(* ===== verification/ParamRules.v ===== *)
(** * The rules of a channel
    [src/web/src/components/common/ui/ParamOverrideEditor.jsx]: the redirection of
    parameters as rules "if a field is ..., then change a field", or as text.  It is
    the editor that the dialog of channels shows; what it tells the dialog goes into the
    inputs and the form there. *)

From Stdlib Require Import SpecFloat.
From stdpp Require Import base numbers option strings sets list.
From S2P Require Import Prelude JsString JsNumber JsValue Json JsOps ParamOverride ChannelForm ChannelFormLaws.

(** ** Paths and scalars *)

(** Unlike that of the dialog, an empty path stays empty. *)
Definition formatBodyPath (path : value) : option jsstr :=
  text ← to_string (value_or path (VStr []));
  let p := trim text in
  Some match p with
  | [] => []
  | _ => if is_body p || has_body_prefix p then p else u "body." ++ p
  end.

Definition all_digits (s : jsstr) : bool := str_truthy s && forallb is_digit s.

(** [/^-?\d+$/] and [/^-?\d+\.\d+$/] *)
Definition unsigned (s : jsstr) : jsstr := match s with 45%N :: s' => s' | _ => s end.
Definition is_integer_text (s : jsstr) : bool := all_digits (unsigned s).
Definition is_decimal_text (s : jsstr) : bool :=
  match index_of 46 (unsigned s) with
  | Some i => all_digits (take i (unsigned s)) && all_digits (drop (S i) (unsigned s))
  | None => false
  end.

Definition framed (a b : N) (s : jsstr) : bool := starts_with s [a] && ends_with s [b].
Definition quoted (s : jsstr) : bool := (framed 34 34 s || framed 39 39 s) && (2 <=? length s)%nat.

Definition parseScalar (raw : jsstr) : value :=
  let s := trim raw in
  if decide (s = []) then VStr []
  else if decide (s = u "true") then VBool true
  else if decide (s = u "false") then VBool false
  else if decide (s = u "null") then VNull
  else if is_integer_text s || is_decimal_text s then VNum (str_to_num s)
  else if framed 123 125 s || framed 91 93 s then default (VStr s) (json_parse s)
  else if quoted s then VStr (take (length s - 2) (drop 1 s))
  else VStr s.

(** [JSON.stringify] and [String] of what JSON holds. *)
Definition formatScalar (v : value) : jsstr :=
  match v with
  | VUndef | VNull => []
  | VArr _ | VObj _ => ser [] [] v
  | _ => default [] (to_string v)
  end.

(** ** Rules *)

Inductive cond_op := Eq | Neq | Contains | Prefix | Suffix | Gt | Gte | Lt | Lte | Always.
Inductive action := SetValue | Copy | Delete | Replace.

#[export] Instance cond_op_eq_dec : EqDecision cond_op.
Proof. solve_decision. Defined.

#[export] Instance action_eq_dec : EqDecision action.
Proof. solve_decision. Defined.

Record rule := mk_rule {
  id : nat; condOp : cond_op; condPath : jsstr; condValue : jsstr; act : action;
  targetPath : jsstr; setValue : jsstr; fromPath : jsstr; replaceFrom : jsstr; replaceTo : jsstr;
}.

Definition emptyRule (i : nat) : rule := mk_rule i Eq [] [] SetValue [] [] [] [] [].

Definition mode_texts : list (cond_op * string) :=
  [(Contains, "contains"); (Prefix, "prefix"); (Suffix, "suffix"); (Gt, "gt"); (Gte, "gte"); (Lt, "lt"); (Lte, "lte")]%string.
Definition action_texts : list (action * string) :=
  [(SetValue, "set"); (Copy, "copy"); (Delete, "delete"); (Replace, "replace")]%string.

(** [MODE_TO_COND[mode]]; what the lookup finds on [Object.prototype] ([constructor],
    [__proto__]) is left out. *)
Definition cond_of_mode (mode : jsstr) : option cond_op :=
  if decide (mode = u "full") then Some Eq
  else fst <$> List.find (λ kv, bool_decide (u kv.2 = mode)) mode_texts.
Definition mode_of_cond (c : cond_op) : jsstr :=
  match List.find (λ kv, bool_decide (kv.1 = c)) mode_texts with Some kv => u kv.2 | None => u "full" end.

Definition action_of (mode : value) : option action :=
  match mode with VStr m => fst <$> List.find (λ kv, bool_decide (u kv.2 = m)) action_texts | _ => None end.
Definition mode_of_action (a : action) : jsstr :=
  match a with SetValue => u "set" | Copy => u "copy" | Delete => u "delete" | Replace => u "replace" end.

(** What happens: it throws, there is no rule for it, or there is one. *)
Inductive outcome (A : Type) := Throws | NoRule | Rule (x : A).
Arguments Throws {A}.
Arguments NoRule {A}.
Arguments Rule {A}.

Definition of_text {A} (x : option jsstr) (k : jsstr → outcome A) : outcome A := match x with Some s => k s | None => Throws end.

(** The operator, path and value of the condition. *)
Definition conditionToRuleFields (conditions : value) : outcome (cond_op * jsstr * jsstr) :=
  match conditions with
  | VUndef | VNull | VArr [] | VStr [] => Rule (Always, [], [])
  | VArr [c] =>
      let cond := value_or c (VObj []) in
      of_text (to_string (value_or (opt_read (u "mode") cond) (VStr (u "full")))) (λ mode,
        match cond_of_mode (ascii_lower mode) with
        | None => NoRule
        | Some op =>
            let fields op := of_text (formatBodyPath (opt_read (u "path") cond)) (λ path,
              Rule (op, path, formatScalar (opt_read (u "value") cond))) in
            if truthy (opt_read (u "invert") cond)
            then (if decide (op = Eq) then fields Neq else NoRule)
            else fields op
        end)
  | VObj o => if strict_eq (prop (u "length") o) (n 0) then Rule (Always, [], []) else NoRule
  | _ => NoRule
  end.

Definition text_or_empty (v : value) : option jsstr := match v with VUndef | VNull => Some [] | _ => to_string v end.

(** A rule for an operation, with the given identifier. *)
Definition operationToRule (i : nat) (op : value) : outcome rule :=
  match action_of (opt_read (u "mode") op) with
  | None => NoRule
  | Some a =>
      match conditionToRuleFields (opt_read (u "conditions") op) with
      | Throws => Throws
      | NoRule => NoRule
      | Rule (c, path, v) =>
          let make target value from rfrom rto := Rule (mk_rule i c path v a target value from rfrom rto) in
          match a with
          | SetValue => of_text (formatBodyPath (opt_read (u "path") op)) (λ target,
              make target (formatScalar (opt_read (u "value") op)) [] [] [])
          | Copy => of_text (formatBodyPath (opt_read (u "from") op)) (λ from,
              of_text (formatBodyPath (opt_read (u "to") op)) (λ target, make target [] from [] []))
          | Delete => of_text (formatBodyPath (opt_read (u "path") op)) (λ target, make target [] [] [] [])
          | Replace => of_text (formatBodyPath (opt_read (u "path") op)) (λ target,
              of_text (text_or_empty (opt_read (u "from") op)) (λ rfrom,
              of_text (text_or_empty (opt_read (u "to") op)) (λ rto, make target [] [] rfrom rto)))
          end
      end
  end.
▬▬▬
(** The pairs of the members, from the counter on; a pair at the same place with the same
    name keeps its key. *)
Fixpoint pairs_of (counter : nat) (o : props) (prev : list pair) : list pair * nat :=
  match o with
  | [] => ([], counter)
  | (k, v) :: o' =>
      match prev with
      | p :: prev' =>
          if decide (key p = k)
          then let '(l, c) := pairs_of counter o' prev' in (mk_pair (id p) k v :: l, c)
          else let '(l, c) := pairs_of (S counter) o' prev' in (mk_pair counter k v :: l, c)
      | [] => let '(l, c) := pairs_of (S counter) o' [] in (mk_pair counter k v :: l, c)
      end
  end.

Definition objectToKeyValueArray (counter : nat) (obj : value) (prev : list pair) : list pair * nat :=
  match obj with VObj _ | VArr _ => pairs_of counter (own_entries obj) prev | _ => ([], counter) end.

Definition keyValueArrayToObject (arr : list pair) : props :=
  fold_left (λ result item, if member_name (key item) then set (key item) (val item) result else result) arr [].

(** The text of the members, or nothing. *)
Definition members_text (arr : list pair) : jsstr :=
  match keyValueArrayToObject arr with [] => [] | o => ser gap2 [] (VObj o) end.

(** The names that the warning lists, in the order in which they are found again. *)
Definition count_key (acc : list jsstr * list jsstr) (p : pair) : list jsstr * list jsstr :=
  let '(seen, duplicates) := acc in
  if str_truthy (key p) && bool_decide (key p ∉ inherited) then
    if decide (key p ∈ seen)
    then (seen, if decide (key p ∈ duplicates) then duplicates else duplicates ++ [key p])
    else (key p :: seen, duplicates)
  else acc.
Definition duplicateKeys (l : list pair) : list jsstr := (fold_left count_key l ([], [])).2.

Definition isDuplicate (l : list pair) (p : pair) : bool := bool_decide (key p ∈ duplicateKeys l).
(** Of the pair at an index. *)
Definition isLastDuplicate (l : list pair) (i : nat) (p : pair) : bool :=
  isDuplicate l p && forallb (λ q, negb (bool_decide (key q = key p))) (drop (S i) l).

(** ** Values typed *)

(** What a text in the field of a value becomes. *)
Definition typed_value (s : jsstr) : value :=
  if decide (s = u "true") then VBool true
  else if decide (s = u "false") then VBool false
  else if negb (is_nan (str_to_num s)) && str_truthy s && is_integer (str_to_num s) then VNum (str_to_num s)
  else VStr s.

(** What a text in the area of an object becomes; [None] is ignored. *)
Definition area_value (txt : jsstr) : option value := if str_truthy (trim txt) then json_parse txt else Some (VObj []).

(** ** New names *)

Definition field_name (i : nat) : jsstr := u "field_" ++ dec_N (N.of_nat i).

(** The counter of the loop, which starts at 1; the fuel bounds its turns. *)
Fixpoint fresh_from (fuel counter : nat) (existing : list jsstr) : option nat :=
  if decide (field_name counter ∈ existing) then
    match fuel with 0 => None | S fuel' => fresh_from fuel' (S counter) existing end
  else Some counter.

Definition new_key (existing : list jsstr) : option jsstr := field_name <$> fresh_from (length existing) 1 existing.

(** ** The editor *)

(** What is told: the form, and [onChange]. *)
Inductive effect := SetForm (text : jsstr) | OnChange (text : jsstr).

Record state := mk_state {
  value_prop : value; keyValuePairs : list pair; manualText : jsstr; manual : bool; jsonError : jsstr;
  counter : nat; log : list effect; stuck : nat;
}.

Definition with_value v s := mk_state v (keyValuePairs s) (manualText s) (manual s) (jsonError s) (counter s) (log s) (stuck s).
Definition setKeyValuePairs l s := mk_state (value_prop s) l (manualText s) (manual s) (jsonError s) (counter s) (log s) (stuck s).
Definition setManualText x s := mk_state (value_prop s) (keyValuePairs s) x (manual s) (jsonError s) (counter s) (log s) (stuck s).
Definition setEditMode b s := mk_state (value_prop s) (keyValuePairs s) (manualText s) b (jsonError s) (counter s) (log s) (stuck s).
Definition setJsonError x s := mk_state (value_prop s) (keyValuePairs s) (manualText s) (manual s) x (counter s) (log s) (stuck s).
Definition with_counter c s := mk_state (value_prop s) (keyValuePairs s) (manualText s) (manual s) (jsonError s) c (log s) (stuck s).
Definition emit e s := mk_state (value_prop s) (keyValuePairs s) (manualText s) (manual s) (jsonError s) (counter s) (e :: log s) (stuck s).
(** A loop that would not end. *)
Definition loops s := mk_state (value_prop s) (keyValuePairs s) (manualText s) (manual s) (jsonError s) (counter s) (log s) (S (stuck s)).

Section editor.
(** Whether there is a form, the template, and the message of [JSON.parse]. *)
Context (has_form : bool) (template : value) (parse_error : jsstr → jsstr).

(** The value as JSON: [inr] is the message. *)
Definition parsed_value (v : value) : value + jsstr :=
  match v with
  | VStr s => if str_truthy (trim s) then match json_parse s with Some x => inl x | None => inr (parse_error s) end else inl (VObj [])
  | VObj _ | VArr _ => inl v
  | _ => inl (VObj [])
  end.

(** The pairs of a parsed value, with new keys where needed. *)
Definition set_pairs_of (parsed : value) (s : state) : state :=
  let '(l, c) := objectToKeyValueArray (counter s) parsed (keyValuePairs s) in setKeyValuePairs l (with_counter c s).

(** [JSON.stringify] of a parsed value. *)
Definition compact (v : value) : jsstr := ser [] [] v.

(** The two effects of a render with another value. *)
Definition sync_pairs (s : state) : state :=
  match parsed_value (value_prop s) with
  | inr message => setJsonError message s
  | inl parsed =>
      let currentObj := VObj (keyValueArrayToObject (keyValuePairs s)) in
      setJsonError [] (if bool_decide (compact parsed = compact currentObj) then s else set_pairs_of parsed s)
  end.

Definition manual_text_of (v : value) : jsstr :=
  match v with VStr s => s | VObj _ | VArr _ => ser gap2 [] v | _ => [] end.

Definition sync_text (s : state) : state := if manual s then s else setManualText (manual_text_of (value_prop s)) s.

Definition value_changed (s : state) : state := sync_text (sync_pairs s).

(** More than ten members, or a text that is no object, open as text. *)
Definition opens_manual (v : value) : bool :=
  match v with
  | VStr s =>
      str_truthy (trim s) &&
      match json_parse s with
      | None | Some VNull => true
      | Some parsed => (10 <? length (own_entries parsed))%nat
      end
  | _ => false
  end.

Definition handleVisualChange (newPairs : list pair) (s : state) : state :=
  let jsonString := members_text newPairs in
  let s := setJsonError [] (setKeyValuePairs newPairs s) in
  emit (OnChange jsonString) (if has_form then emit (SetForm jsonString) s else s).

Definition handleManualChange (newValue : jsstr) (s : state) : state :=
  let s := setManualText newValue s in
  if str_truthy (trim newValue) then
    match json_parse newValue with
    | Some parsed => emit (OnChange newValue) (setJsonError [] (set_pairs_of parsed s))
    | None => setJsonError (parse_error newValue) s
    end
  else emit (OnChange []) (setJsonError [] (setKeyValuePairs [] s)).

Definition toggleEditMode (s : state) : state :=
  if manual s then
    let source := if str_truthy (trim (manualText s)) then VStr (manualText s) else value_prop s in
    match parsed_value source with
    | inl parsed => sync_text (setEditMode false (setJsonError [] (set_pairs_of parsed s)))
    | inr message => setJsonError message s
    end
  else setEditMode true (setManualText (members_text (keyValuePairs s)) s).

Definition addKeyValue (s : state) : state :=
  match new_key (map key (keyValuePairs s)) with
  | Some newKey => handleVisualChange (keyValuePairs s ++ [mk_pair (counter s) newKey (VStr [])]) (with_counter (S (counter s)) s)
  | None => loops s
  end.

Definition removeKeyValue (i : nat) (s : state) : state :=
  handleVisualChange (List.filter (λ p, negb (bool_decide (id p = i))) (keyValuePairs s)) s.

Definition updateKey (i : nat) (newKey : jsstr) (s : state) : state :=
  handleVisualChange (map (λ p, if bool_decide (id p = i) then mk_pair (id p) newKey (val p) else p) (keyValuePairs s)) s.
▬▬▬
** WHAT THE TASK REQUIRES **
All lines in the listing above between the line with "Definition setJsonError x" and the line with "(** A loop that would not end. *)", inclusive, should be set down exactly, and no line outside that range.

** TASK SOLUTION **
Definition setJsonError x s := mk_state (value_prop s) (keyValuePairs s) (manualText s) (manual s) x (counter s) (log s) (stuck s).
Definition with_counter c s := mk_state (value_prop s) (keyValuePairs s) (manualText s) (manual s) (jsonError s) c (log s) (stuck s).
Definition emit e s := mk_state (value_prop s) (keyValuePairs s) (manualText s) (manual s) (jsonError s) (counter s) (e :: log s) (stuck s).
(** A loop that would not end. *)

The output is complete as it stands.